THE BLOG
01/06/2014 11:52 am ET Updated Mar 08, 2014

New Orleans: An Urban Renaissance

Disclaimer: While I am not a native New Orleanian, I have been lucky to call it home for the past three and a half years.

Cities, not states or Washington D.C., should be the focus of our national attention. This thesis has been circulated and shared by a number of books released this year, namely Bruce Katz and Jennifer Bradley's The Metropolitan Revolution. Cities are America's laboratories of innovation and collaboration, where progress comes before politics.

New Orleans, or NOLA as the city is affectionately known, is a prime example. Historically one of the largest cities in the Southern United States and an economic engine at the mouth of the Mississippi River, the Big Easy fell on difficult times in the latter half of the 20th century. Residents moved elsewhere across the South, schools failed, and crime rose. Then the city hit its trough after years of federal neglect collided with a Category 3 hurricane named Katrina. New Orleans descended into floods, looting, and lawsuits broadcast by the media across the country. It was not completely crazy to ask if New Orleans would rise again and if it's beloved Saints would really be moved to San Antonio.

Well, more than eight years later, the city has returned: rejuvenated. New Orleans was presented with that blank slate of opportunity that comes paired with the despair of a historic tragedy. The city, in turn, has painted that blank slate with a work resembling an urban renaissance.

The Crescent City has always been a top tourist destination with its unique cuisine, jazzy music clubs, and deep history. It came as no surprise when National Geographic named New Orleans one of its 20 most recommended places to visit in 2014, one of only two locations in the United States selected. In February, the Mercedes-Benz Superdome hosted Superbowl XLVII reeling in over $480 million in economic impact for the city, surpassing expectations. In September, the Katrina-ravaged Saenger Theater re-opened and has since hosted the Tony-Award winning Book of Mormon. Convention goers regularly fill the newly built, expanded, and renovated hotels and in a few months, the celebrity-centric NBA All-Star Weekend will take over the city.

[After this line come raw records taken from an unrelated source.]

Lemma count_replace m id row o :
  count_mine (<[id := row]> m) o = (if row_mine o row then 1 else 0) + count_mine (delete id m) o.
Proof. rewrite <-insert_delete_eq. apply count_insert, lookup_delete_eq. Qed.

Lemma count_delete m id o : count_mine (delete id m) o <= count_mine m o.
Proof.
  destruct (m !! id) as [row|] eqn:Hm; [rewrite (count_lookup m id row o Hm); lia|by rewrite delete_id].
Qed.

Lemma count_update m id cond set o : (forall row, row_mine o (set row) = row_mine o row) ->
  count_mine (update_row m id cond set).2 o = count_mine m o.
Proof.
  intros Hset. unfold update_row. destruct (m !! id) as [row|] eqn:Hm; [|done]. destruct (cond row); [|done].
  cbn. by rewrite count_replace, Hset, (count_lookup m id row o Hm).
Qed.

Lemma count_fmap (f : TriggerRow -> TriggerRow) (m : TriggerTable) o :
  (forall row, row_mine o (f row) = row_mine o row) -> count_mine (f <$> m) o = count_mine m o.
Proof.
  intros Hf. unfold count_mine. rewrite map_to_list_fmap, <-list_fmap_compose.
  induction (map_to_list m) as [|[id row] l IH]; [done|]. cbn. rewrite Hf. destruct (row_mine o row); cbn; [by f_equal|done].
Qed.

(** No call but a put adds a row. *)
Lemma count_call key_error m call o : put_id call = None ->
  count_mine (pg_call key_error m call).2 o <= count_mine m o.
Proof.
  intros Hp. assert (forall row, row_mine o (rotated row) = row_mine o row) as Hrot.
  { intros row. unfold rotated. by destruct (tr_body row), (row_rotation row). }
  assert (forall row, row_mine o (next_generation row) = row_mine o row) as Hgen.
  { intros row. unfold next_generation. by destruct (tr_body row). }
  destruct call as [t most|o' id enabled|o' id|o' id|o' id next|id due next|o'|o' id|o'|now limit|id]; cbn [pg_call];
    unfold replied; cbn [snd]; try done.
  - unfold update_set_enabled. pose proof (count_update m id (row_mine o') (fun row => row_enabled row enabled) o) as Hc.
    destruct (update_row _ _ _ _). cbn in *. by rewrite Hc.
  - unfold update_rotate. match goal with |- context[update_row m id ?f ?s] => pose proof (count_update m id f s o) as Hc end.
    destruct (update_row _ _ _ _). cbn in *. by rewrite Hc.
  - unfold delete_row. destruct (m !! id) as [row|]; [destruct (row_mine o' row)|]; cbn; auto using count_delete.
  - unfold pg_resume_trigger, update_resume.
    match goal with |- context[update_row m id ?f ?s] => pose proof (count_update m id f s o) as Hc end.
    destruct (update_row _ _ _ _) as [[]]; cbn in *; by rewrite Hc by (intros; by rewrite Hgen).
  - unfold update_advance. match goal with |- context[update_row m id ?f ?s] => pose proof (count_update m id f s o) as Hc end.
    destruct (update_row _ _ _ _). cbn in *. by rewrite Hc.
  - cbn. rewrite count_fmap; [done|]. intros row. by destruct (_ && _).
Qed.

(** ** The cap *)

Section Capped.
Context (key_error : StoreError) (hashtext : string -> Z).

Definition counted (put : Put) : bool := match put_pc put with PutCounted | PutInserted => true | _ => false end.

Definition put_owner (put : Put) : Owner := tg_owner (put_trigger_row put).

(** One put holds a lock, and one that has counted is under its cap. *)
Definition puts_ok (c : PutCluster) : Prop :=
  (forall i j p q, pl_puts c !! i = Some p -> pl_puts c !! j = Some q -> holds_lock p = true -> holds_lock q = true ->
     lock_key hashtext (put_owner p) = lock_key hashtext (put_owner q) -> i = j) /\
  (forall i p, pl_puts c !! i = Some p -> counted p = true ->
     (N.of_nat (count_mine (pl_table c) (put_owner p)) < clamp_i64 (put_cap p))%N).

Lemma counted_holds p : counted p = true -> holds_lock p = true.
Proof. unfold counted, holds_lock. by destruct (put_pc p). Qed.

Lemma other_put_false i c p j q : other_put i c p = false -> pl_puts c !! j = Some q -> j <> i -> p q = false.
Proof.
  unfold other_put. intros Ho Hj Hne. destruct (p q) eqn:Ep; [|done]. rewrite <-not_true_iff_false, List.existsb_exists in Ho.
  destruct Ho. exists (j, q). split; [by apply list_elem_of_In, elem_of_map_to_list|]. cbn. rewrite Ep, andb_true_r.
  by apply negb_true_iff, Nat.eqb_neq.
Qed.

Lemma goto_ok i c m p pc : puts_ok c -> pl_puts c !! i = Some p ->
  let p' := mkPut (put_trigger_row p) (put_cap p) pc in
  (holds_lock p' = true -> holds_lock p = false -> forall j q, pl_puts c !! j = Some q -> j <> i ->
     holds_lock q = true -> lock_key hashtext (put_owner q) <> lock_key hashtext (put_owner p)) ->
  (counted p' = true -> (N.of_nat (count_mine m (put_owner p)) < clamp_i64 (put_cap p))%N) ->
  (forall j q, pl_puts c !! j = Some q -> j <> i -> counted q = true ->
     count_mine m (put_owner q) <= count_mine (pl_table c) (put_owner q)) ->
  puts_ok (put_goto i c m p pc).
Proof.
  intros [H1 H2] Hi p' Hlock Hcount Hothers. unfold put_goto. fold p'. split; cbn.
  - assert (forall j q, pl_puts c !! j = Some q -> j <> i -> holds_lock p' = true -> holds_lock q = true ->
      lock_key hashtext (put_owner q) <> lock_key hashtext (put_owner p)) as Hno.
    { intros j q Hj Hne Hp Hq Hk. destruct (holds_lock p) eqn:Eh; [|by apply (Hlock Hp eq_refl j q)].
      by apply Hne, (H1 j i q p). }
    intros j k q r [[<- <-]|[Hji Hj]]%lookup_insert_Some [[<- <-]|[Hki Hk]]%lookup_insert_Some Hq Hr Hkey; try done.
    + destruct (Hno k r Hk); [congruence|done|done|by symmetry].
    + by destruct (Hno j q Hj); [congruence|..].
    + by apply (H1 j k q r).
  - intros j q [[<- <-]|[Hne Hj]]%lookup_insert_Some Hq; [by apply Hcount|].
    specialize (H2 j q Hj Hq). specialize (Hothers j q Hj (not_eq_sym Hne) Hq). lia.
Qed.

(** A principal's rows are one count, under one lock. *)
Lemma mine_same o t : row_mine o (new_row t) = true ->
  lock_text (tg_owner t) = lock_text o /\ forall m, count_mine m (tg_owner t) = count_mine m o.
Proof.
  unfold row_mine. cbn. rewrite andb_true_iff, !bool_decide_eq_true. intros [Hi Hs]. unfold lock_text, count_mine, row_mine.
  by rewrite Hi, Hs.
Qed.

Lemma put_commit_ok i c p pc : puts_ok c -> pl_puts c !! i = Some p -> put_pc p = PutInserted ->
  counted (mkPut (put_trigger_row p) (put_cap p) pc) = false ->
  holds_lock (mkPut (put_trigger_row p) (put_cap p) pc) = false ->
  puts_ok (put_goto i c (<[tg_id (put_trigger_row p) := new_row (put_trigger_row p)]> (pl_table c)) p pc).
Proof.
  intros Hok Hi Hpc Hc Hl. apply goto_ok; [done|done|by rewrite Hl|by rewrite Hc|].
  intros j q Hj Hne Hq. rewrite count_replace. destruct (row_mine _ _) eqn:Em; [|apply count_delete].
  destruct Hne. apply (proj1 Hok j i q p); [done|done|by apply counted_holds|unfold holds_lock; by rewrite Hpc|].
  apply mine_same in Em as [Em _]. unfold lock_key, put_owner in *. by rewrite Em.
Qed.

Lemma put_step_ok i fate c c' : puts_ok c -> put_step key_error hashtext i fate c = Some c' -> puts_ok c'.
Proof.
  intros Hok Hs. unfold put_step in Hs. destruct (pl_puts c !! i) as [p|] eqn:Hi; [|done]. cbn in Hs.
  assert (forall pc, holds_lock (mkPut (put_trigger_row p) (put_cap p) pc) = false -> puts_ok (put_goto i c (pl_table c) p pc)) as Hend.
  { intros pc Hl. apply goto_ok; [done|done|by rewrite Hl| |done].
    intros Hc%counted_holds. congruence. }
  destruct (put_pc p) eqn:Ep; destruct fate; try done; try (injection Hs as <-; by apply Hend);
    try (injection Hs as <-; by apply put_commit_ok).
  - destruct (other_put _ _ _) eqn:Eo; [done|]. injection Hs as <-. apply goto_ok; try done.
    intros _ _ j q Hj Hne Hq Hk. pose proof (other_put_false _ _ _ j q Eo Hj Hne) as Hf. cbn in Hf.
    rewrite Hq in Hf. unfold put_owner in Hk. by rewrite Hk, Z.eqb_refl in Hf.
  - injection Hs as <-. destruct (at_cap _ _ _) eqn:Ea; [by apply Hend|]. apply goto_ok; try done.
    + intros _ Hl. unfold holds_lock in Hl. by rewrite Ep in Hl.
    + intros _. unfold at_cap in Ea. by apply N.leb_gt in Ea.
  - destruct (insert_trigger _ _); [|injection Hs as <-; by apply Hend].
    destruct (other_put _ _ _); [done|]. injection Hs as <-. apply goto_ok; try done.
    + intros _ Hl. unfold holds_lock in Hl. by rewrite Ep in Hl.
    + intros _. apply (proj2 Hok i p Hi). unfold counted. by rewrite Ep.
Qed.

For celebrity watchers that want to avoid Los Angeles and New York, New Orleans has become the nation's 3rd largest film market and a trip to Whole Foods could yield a run in with Will Ferrell. Tulane students were given a heads-up about simulated gunfire in the library in November -- because 22 Jump Street starring Jonah Hill and Channing Tatum was busy filming.

Other industries have thrived as well. In the past year, the city has seen an influx of business investment and a boom in retail. Developers will begin working on a $70 million renovation of the Riverwalk, transforming it into the nation's first outlet mall in a downtown setting. The city has also welcomed large-scale retailers like Costco. Since the storm hit in 2005, NOLA has over 500 more restaurants. Combine this with an entrepreneurship rate 56 percent higher than the national average and it comes as no surprise that in 2011, Forbes ranked the city America's #1 "Brain Magnet." In December 2013, Forbes named New Orleans the number 1 city "Where Working-Age Americans are Moving."

The influx of a younger, entrepreneurial population has led to the revitalization of specific neighborhoods as well. The historic Bywater, for example, has taken on the charms of Brooklyn with upstart restaurants and local art galleries. Neighborhood hot-spot Mariza was named by Esquire as one of the Top Best New Restaurants of 2013.

New Orleans, like all cities will always have its flaws. Crime, for one, has been synonymous with New Orleans for decades. Yet even crime metrics show a city moving in the right direction -- in 2013, the murder rate declined by over 20 percent.

The city's schools, long the poster-child for the urban public school decay, have become the epicenter of national education reform efforts. When Hurricane Katrina made landfall before the 2005-06 school year, an astounding 68 of the city's 117 public schools were categorized as failing. Now, 67 percent of students are in schools rated with an A or B. New Orleans' students are on the path to a brighter future.

There is something about the city of New Orleans so obviously present, but not-so-obviously describable. New Orleans is a gumbo; a mixture of ingredients that come together and create something undeniably unique. It is a city with energy, creativity, and individuality that represents the best of what American cities are doing today. NOLA leaves an indelible imprint on all who call it home.